Folks who live
along the South Calumet Road/100E corridor between Porter Ave. and
1050N--and who have residential surveillance cameras installed on their
property--are being asked to contact the Chesterton Police Department at
(219) 926-1136.
CPD Chief Dave
Cincoski told the Chesterton Tribune late on Monday that
investigators working to establish Christopher Mark Dillard’s movements in
the hours before and after Nicole Gland’s slaying--sometime between 2:53 and
3:45 a.m. Wednesday, April 19--believe surveillance footage shot along the
South Calumet Road/100E corridor could be of assistance.
Cincoski described
an investigation with multiple moving parts and avenues of inquiry, all of
which are being actively pursued, he said. Cincoski declined, however, to
release at this time any more information than was contained in the probable
cause affidavit filed against Dillard on Friday.
Dillard in Court
Meanwhile, Dillard,
50, of Hobart, entered a standard plea of not guilty on Monday morning, at a
preliminary hearing before Porter Superior Court Judge Bill Alexa, Deputy
Prosecuting Attorney Cheryl Polarek told the Tribune today.
Alexa, for his
part, assigned public defender Bob Harper to represent Dillard, after
Dillard informed Alexa that he’s indigent, owns no property or vehicle, has
no bank account, and--besides his employment as a bouncer at the Upper Deck
Lounge--worked in food preparation at an unspecified Wendy’s restaurant,
Polarek said.
In addition, Alexa
granted the state’s motion to order Dillard to submit to finger- and
handprinting and to provide blood, urine, and DNA samples. Polarek noted
that the CPD previously obtained and executed a search warrant for blood and
urine samples, for the purpose of drug-testing Dillard, as well as a
separate warrant for DNA samples. But investigators are interested in
obtaining what are known as “major-case prints” of Dillard’s finger- and
handprints, over and above those taken on his being booked into the Porter
County Jail, Polarek said.
Dillard is
currently being held without bond, although he is entitled to file a “motion
to let bail,” under which the state would be required to argue why a bond
should not be set for him. As of this morning, Polarek said, Dillard had not
filed such a motion.
Trial has been
tentatively scheduled in Alexa’s court for Aug. 28 and preliminary hearings
for June 9 and July 21.
Murder is
punishable in Indiana by a term of 45 to 65 years.
The Case
Gland, 23, a
bartender at the Upper Deck Lounge and a resident of Portage, was found
deceased in her Ford SUV at 9:10 a.m. Wednesday, April 19, next to a
dumpster behind the Chesterton Tribune building on Lois Lane, two
doors to the south of the Upper Deck. An autopsy subsequently determined
that she’d been stabbed 24 times in the torso, head, and neck, and had bled
to death.
The break in the
case came later the same day, when Dillard’s girlfriend reported to Hobart
Police, after hearing the news of Gland’s death, that she’d discovered a
knife missing from her butcher block, Cincoski stated in his affidavit.

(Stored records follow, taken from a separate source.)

Lemma scanChunk_rest p : p <> "" -> (slen (snd (scanChunk p)) < slen p)%nat.
Proof.
  intros Hp. destruct (scanChunk p) as [[star chunk] rest] eqn:E.
  destruct (scanChunk_length _ _ _ _ E Hp) as [H|[-> ->]]; [exact H|].
  destruct p as [|c p']; [done|]. cbn [scanChunk] in E. destruct (c =? "*")%char eqn:Es.
  - now destruct (scanChunk p') as [[? ?] ?].
  - cbn [scanChunkEnd] in E. rewrite Es in E. cbn [andb] in E. repeat case_match; simplify_eq.
Qed.

Lemma skipAndMatch_fine chunk name last :
  fine (fun _ => True) (skipAndMatch chunk name last).
Proof.
  induction name as [|c name IH]; cbn; [exact I|]. destruct (c =? "/")%char; [exact I|].
  eapply fine_bind; [apply matchChunk_fine; done|]. intros [t|] _; [|exact IH].
  destruct (_ && _); [exact IH|exact I].
Qed.

Lemma checkChunks_fine fuel p :
  (slen p <= fuel)%nat -> fine (fun _ => True) (checkChunks fuel p).
Proof.
  revert p. induction fuel as [|fuel IH]; intros p Hf; (destruct p as [|c p']; [exact I|]);
    [cbn in Hf; lia|].
  cbn [checkChunks]. pose proof (scanChunk_rest (String c p') ltac:(done)) as Hr.
  destruct (scanChunk (String c p')) as [[star chunk] rest]. cbn [snd] in Hr.
  eapply fine_bind; [apply matchChunk_fine; done|]. intros _ _. apply IH. lia.
Qed.

Lemma Match_fuel_fine fuel p name :
  (slen p <= fuel)%nat -> fine (fun _ => True) (Match_fuel fuel p name).
Proof.
  revert p name. induction fuel as [|fuel IH]; intros p name Hf; (destruct p as [|c p']; [exact I|]);
    [cbn in Hf; lia|].
  cbn [Match_fuel]. pose proof (scanChunk_rest (String c p') ltac:(done)) as Hr.
  destruct (scanChunk (String c p')) as [[star chunk] rest]. cbn [snd] in Hr.
  assert (forall t, fine (fun _ => True) (Match_fuel fuel rest t)) as Hrec by (intros t; apply IH; lia).
  destruct (_ && _); [exact I|].
  eapply fine_bind; [apply matchChunk_fine; done|]. intros t _. cbv zeta.
  destruct (match t with Some _ => _ | None => _ end); [apply Hrec|].
  apply (fine_bind (fun _ => True)).
  { destruct star; [apply skipAndMatch_fine | exact I]. }
  intros [t'|] _; [apply Hrec|]. eapply fine_bind; [now apply checkChunks_fine|]. done.
Qed.

(** Matching a pattern always ends, with an answer or with the error of a
    malformed pattern: no index is out of range. *)
Theorem Match_total (pattern name : string) :
  (exists b, Match pattern name = Ok b) \/ Match pattern name = Err ErrBadPattern.
Proof.
  unfold Match. pose proof (Match_fuel_fine _ pattern name (le_n _)) as H.
  destruct (Match_fuel _ pattern name); try done; [left; eauto | right; now rewrite H].
Qed.

(** ** Patterns without classes, escapes and question marks *)

Definition plainByte (c : ascii) : bool :=
  negb ((c =? "*")%char || (c =? "?")%char || (c =? "[")%char || (c =? "\")%char).
Definition literal (s : string) : bool := all plainByte s.

Lemma plainByte_false c :
  plainByte c = true ->
  (c =? "*")%char = false /\ (c =? "?")%char = false
  /\ (c =? "[")%char = false /\ (c =? "\")%char = false.
Proof. unfold plainByte. intros H. repeat destruct (_ =? _)%char; done. Qed.

Lemma scanChunkEnd_literal s : literal s = true -> scanChunkEnd s false = (s, "").
Proof.
  induction s as [|c s IH]; cbn; [done|]. intros [Hc Hs]%andb_prop.
  apply plainByte_false in Hc as (H1 & _ & H3 & H4). rewrite H1, H3, H4. cbn.
  destruct (c =? "]")%char; now rewrite IH.
Qed.

Lemma scanChunk_literal s : literal s = true -> scanChunk s = (false, s, "").
Proof.
  destruct s as [|c s]; [done|]. intros H. pose proof (scanChunkEnd_literal _ H) as E.
  cbn in H. apply andb_prop in H as [Hc _]. apply plainByte_false in Hc as (H1 & _).
  cbn [scanChunk]. now rewrite H1, E.
Qed.

Lemma matchChunk_literal lit s failed :
  literal lit = true ->
  matchChunk (slen lit) lit s failed = Ok (if failed then None else CutPrefix s lit).
Proof.
  revert s failed. induction lit as [|c lit IH]; intros s failed; [done|].
  cbn [literal all]. intros [Hc Hl]%andb_prop.
  apply plainByte_false in Hc as (_ & H2 & H3 & H4).
  cbn [slen matchChunk]. rewrite H2, H3, H4. cbn [obind]. cbv zeta.
  destruct s as [|d s]; [|destruct failed]; cbn; rewrite IH by done; [now destruct failed | done |].
  now destruct (c =? d)%char.
Qed.

(** A pattern without special characters matches itself only. *)
Theorem Match_literal (pattern name : string) :
  literal pattern = true -> Match pattern name = Ok (pattern =? name)%string.
Proof.
  intros H. unfold Match. destruct pattern as [|c p]; [now destruct name|].
  cbn [slen Match_fuel]. rewrite scanChunk_literal by done. cbn [andb].
  unfold chunkFuel. rewrite matchChunk_literal by done. cbn [obind]. cbv zeta. cbn [isEmpty negb].
  destruct (CutPrefix name (String c p)) as [r|] eqn:E.
  - apply CutPrefix_spec in E as ->. rewrite orb_false_r.
    destruct r as [|d r]; cbn [isEmpty].
    + rewrite string_app_nil, String.eqb_refl. now destruct (slen p).
    + cbn [obind checkChunks slen]. symmetry. f_equal. apply String.eqb_neq. rewrite <- (string_app_nil (String c p)) at 1.
      intros F. now apply string_app_inj in F.
  - cbn [obind checkChunks slen]. f_equal. symmetry. apply String.eqb_neq. intros <-.
    rewrite (proj2 (CutPrefix_spec _ (String c p) "")) in E; [done|]. now rewrite string_app_nil.
Qed.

Dillard was located in Hobart on the evening of April 19, detained for
questioning, and transported to the Chesterton Police station.
During the course
of that interview, Cincoski stated, Dillard advised that he remembered
little of his movements in the early morning hours of April 19, as he’d been
“‘partying rough’ for the last two days.”
But in a
conversation with his girlfriend early in the morning of Thursday, April
20--in a recorded interview room at the CPD station and with full knowledge
that his comments were being taped--Dillard admitted that “I killed the
girl, I didn’t mean to,” telling his girlfriend that “the drugs had a hold
of him,” Cincoski stated in his affidavit.